**Records for the task**
⟨
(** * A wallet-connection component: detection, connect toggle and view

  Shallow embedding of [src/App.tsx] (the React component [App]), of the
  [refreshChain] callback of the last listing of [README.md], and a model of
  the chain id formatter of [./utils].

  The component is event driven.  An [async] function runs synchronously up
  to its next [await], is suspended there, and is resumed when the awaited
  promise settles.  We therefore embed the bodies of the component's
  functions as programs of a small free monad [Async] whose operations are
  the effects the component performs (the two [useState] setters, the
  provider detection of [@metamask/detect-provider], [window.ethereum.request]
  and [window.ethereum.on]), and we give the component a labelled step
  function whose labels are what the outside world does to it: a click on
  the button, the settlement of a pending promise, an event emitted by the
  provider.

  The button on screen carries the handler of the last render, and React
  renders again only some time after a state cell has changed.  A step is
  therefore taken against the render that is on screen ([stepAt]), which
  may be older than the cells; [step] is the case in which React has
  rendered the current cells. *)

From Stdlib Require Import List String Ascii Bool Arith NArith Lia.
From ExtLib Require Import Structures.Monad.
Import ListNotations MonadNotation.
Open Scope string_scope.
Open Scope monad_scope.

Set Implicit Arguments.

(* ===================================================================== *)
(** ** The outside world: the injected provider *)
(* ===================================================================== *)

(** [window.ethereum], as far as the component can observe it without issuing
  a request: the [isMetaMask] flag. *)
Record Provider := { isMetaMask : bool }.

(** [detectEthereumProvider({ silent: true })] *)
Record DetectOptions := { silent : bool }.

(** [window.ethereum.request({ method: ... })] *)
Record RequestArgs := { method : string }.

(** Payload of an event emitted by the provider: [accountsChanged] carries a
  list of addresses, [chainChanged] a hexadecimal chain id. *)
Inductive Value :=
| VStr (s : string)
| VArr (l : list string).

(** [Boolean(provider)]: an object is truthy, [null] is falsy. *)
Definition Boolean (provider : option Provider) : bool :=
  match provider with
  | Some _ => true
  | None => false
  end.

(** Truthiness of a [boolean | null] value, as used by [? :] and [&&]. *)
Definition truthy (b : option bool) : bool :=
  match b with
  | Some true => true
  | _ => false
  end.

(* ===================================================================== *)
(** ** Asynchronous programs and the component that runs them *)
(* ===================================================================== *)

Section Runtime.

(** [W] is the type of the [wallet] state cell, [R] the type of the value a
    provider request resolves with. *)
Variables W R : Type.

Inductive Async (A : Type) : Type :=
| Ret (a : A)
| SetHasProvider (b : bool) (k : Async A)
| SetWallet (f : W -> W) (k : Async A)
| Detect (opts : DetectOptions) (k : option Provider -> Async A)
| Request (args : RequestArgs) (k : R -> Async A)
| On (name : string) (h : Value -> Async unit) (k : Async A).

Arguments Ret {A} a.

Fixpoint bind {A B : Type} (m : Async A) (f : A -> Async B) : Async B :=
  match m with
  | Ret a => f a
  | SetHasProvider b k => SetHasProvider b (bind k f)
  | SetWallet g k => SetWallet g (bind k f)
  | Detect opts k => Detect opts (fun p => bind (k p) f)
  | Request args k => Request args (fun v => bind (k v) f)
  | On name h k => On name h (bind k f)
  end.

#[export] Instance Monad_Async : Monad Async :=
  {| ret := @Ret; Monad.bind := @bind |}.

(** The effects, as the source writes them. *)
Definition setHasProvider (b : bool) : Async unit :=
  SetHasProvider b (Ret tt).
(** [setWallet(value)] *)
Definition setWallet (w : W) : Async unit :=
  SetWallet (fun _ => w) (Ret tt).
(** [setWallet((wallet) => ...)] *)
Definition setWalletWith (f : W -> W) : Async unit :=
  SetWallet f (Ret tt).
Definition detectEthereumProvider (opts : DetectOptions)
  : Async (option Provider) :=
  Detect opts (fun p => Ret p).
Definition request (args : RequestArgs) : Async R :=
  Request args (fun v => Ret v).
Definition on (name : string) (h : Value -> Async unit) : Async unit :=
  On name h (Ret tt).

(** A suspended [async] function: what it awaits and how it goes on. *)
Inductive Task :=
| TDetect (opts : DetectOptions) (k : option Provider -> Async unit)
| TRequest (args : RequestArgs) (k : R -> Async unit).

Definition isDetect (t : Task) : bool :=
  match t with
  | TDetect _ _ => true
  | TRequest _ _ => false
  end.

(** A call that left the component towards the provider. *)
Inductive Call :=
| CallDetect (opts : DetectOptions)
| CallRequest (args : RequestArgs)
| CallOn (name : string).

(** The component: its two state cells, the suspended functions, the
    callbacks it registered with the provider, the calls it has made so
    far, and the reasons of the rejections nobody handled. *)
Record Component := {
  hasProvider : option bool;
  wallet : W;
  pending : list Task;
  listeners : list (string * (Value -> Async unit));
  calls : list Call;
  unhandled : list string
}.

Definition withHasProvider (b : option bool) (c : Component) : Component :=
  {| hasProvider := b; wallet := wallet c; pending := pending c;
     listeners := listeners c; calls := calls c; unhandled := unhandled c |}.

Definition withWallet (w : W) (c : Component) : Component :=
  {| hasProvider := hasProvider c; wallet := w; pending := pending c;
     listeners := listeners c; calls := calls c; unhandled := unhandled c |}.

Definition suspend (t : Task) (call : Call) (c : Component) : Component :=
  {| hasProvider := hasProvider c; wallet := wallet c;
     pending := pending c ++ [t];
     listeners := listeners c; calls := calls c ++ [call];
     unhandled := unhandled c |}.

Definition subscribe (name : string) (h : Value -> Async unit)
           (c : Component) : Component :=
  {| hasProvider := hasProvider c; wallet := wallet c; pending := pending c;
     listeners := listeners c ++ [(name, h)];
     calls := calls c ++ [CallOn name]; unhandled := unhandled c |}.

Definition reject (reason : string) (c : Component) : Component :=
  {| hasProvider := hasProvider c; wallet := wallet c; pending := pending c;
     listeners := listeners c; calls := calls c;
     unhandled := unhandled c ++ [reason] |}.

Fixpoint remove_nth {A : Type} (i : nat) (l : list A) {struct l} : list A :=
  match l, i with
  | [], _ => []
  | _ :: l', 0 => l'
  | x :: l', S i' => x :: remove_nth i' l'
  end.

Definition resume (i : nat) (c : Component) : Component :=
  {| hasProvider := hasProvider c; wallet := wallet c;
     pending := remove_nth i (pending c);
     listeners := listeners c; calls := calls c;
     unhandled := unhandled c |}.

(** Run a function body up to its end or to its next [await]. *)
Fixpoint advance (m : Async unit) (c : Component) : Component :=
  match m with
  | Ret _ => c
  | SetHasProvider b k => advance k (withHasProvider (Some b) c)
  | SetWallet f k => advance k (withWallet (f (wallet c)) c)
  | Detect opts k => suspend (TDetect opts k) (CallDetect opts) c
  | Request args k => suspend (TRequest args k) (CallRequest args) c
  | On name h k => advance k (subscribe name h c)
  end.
⟩
**Work task**
Using the entries above, output exactly the lines between the line holding "(** [setWallet(value)] *)" and the line holding "(name : string).", end lines included, and nothing more.

**Exercise answer**
(** [setWallet(value)] *)
Definition setWallet (w : W) : Async unit :=
  SetWallet (fun _ => w) (Ret tt).
(** [setWallet((wallet) => ...)] *)
Definition setWalletWith (f : W -> W) : Async unit :=
  SetWallet f (Ret tt).
Definition detectEthereumProvider (opts : DetectOptions)
  : Async (option Provider) :=
  Detect opts (fun p => Ret p).
Definition request (args : RequestArgs) : Async R :=
  Request args (fun v => Ret v).
Definition on (name : string) (h : Value -> Async unit) : Async unit :=
  On name h (Ret tt).

(** A suspended [async] function: what it awaits and how it goes on. *)
Inductive Task :=
| TDetect (opts : DetectOptions) (k : option Provider -> Async unit)
| TRequest (args : RequestArgs) (k : R -> Async unit).

Definition isDetect (t : Task) : bool :=
  match t with
  | TDetect _ _ => true
  | TRequest _ _ => false
  end.

(** A call that left the component towards the provider. *)
Inductive Call :=
| CallDetect (opts : DetectOptions)
| CallRequest (args : RequestArgs)
| CallOn (name : string).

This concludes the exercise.